**Task instructions**
What you give back should match the entries below character for character.

**Entries provided**
▼

(** * new-api-caching: the Gemini adaptor, its prompt cache and the channel tester

    A shallow embedding of
      - relay/channel/gemini/cache.go   (module [CacheV1], two-result API),
      - the later revision of the same file (module [CacheV2], four-result
        API with the JSON envelope),
      - relay/channel/gemini/adaptor.go (module [Adaptor]),
      - controller/channel-test.go      (modules [Quota], [SingleFlight],
        [TestRequest] and [ChannelTest]),
    followed by the properties of the specification they do or do not
    satisfy. *)

From Stdlib Require Import ZArith Lia Bool Ascii String List.
From Stdlib Require Import Numbers.DecimalString.
From Stdlib Require Numbers.DecimalZ.
From Stdlib Require Import Floats.SpecFloat.
From stdpp Require Import base option strings gmap.

Local Open Scope string_scope.
Local Open Scope Z_scope.

(** ** Go basics *)

(** Go's [int] on the 64-bit targets the gateway is built for. *)
Definition int_min : Z := - 2 ^ 63.
Definition int_max : Z := 2 ^ 63 - 1.

(** Two's complement wrap-around of signed 64-bit arithmetic. *)
Definition wrap64 (z : Z) : Z := (z + 2 ^ 63) mod 2 ^ 64 - 2 ^ 63.

Definition in_int_range (z : Z) : bool := (int_min <=? z) && (z <=? int_max).

(** Go errors.  [Errorf_w] is [fmt.Errorf] with the verb percent-w (the cause
    is wrapped), [Errorf_v] is [fmt.Errorf] with percent-v over a decoded
    body. *)
Inductive error : Type :=
| errors_New (msg : string)
| transport_error (msg : string)
| json_error (msg : string)
| redis_Nil
| redis_unavailable
| Errorf_w (prefix : string) (cause : error)
| Errorf_v (prefix : string) (detail : string).

(** The pair [(value, err)] a Go function returns. *)
Inductive result (A : Type) : Type :=
| Ok (a : A)
| Err (e : error).
Arguments Ok {A} a.
Arguments Err {A} e.

(** ** The [strings] and [fmt] functions the sources use *)

Module GoStrings.

(** [strings.HasPrefix s p]. *)
Definition HasPrefix (s p : string) : bool := String.prefix p s.

(** [strings.Contains s sub]. *)
Fixpoint Contains (s sub : string) : bool :=
  HasPrefix s sub ||
  match s with
  | EmptyString => false
  | String _ s' => Contains s' sub
  end.

(** [strings.HasSuffix s suf]. *)
Fixpoint HasSuffix (s suf : string) : bool :=
  String.eqb s suf ||
  match s with
  | EmptyString => false
  | String _ s' => HasSuffix s' suf
  end.

(** The text before a suffix already known to be there. *)
Fixpoint drop_suffix (s suf : string) : string :=
  if String.eqb s suf then EmptyString
  else match s with
       | EmptyString => EmptyString
       | String c s' => String c (drop_suffix s' suf)
       end.

(** [strings.TrimSuffix s suf]. *)
Definition TrimSuffix (s suf : string) : string :=
  if HasSuffix s suf then drop_suffix s suf else s.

▲

**Final answer**
(** * new-api-caching: the Gemini adaptor, its prompt cache and the channel tester

    A shallow embedding of
      - relay/channel/gemini/cache.go   (module [CacheV1], two-result API),
      - the later revision of the same file (module [CacheV2], four-result
        API with the JSON envelope),
      - relay/channel/gemini/adaptor.go (module [Adaptor]),
      - controller/channel-test.go      (modules [Quota], [SingleFlight],
        [TestRequest] and [ChannelTest]),
    followed by the properties of the specification they do or do not
    satisfy. *)

From Stdlib Require Import ZArith Lia Bool Ascii String List.
From Stdlib Require Import Numbers.DecimalString.
From Stdlib Require Numbers.DecimalZ.
From Stdlib Require Import Floats.SpecFloat.
From stdpp Require Import base option strings gmap.

Local Open Scope string_scope.
Local Open Scope Z_scope.

(** ** Go basics *)

(** Go's [int] on the 64-bit targets the gateway is built for. *)
Definition int_min : Z := - 2 ^ 63.
Definition int_max : Z := 2 ^ 63 - 1.

(** Two's complement wrap-around of signed 64-bit arithmetic. *)
Definition wrap64 (z : Z) : Z := (z + 2 ^ 63) mod 2 ^ 64 - 2 ^ 63.

Definition in_int_range (z : Z) : bool := (int_min <=? z) && (z <=? int_max).

(** Go errors.  [Errorf_w] is [fmt.Errorf] with the verb percent-w (the cause
    is wrapped), [Errorf_v] is [fmt.Errorf] with percent-v over a decoded
    body. *)
Inductive error : Type :=
| errors_New (msg : string)
| transport_error (msg : string)
| json_error (msg : string)
| redis_Nil
| redis_unavailable
| Errorf_w (prefix : string) (cause : error)
| Errorf_v (prefix : string) (detail : string).

(** The pair [(value, err)] a Go function returns. *)
Inductive result (A : Type) : Type :=
| Ok (a : A)
| Err (e : error).
Arguments Ok {A} a.
Arguments Err {A} e.

(** ** The [strings] and [fmt] functions the sources use *)

Module GoStrings.

(** [strings.HasPrefix s p]. *)
Definition HasPrefix (s p : string) : bool := String.prefix p s.

(** [strings.Contains s sub]. *)
Fixpoint Contains (s sub : string) : bool :=
  HasPrefix s sub ||
  match s with
  | EmptyString => false
  | String _ s' => Contains s' sub
  end.

(** [strings.HasSuffix s suf]. *)
Fixpoint HasSuffix (s suf : string) : bool :=
  String.eqb s suf ||
  match s with
  | EmptyString => false
  | String _ s' => HasSuffix s' suf
  end.

(** The text before a suffix already known to be there. *)
Fixpoint drop_suffix (s suf : string) : string :=
  if String.eqb s suf then EmptyString
  else match s with
       | EmptyString => EmptyString
       | String c s' => String c (drop_suffix s' suf)
       end.

(** [strings.TrimSuffix s suf]. *)
Definition TrimSuffix (s suf : string) : string :=
  if HasSuffix s suf then drop_suffix s suf else s.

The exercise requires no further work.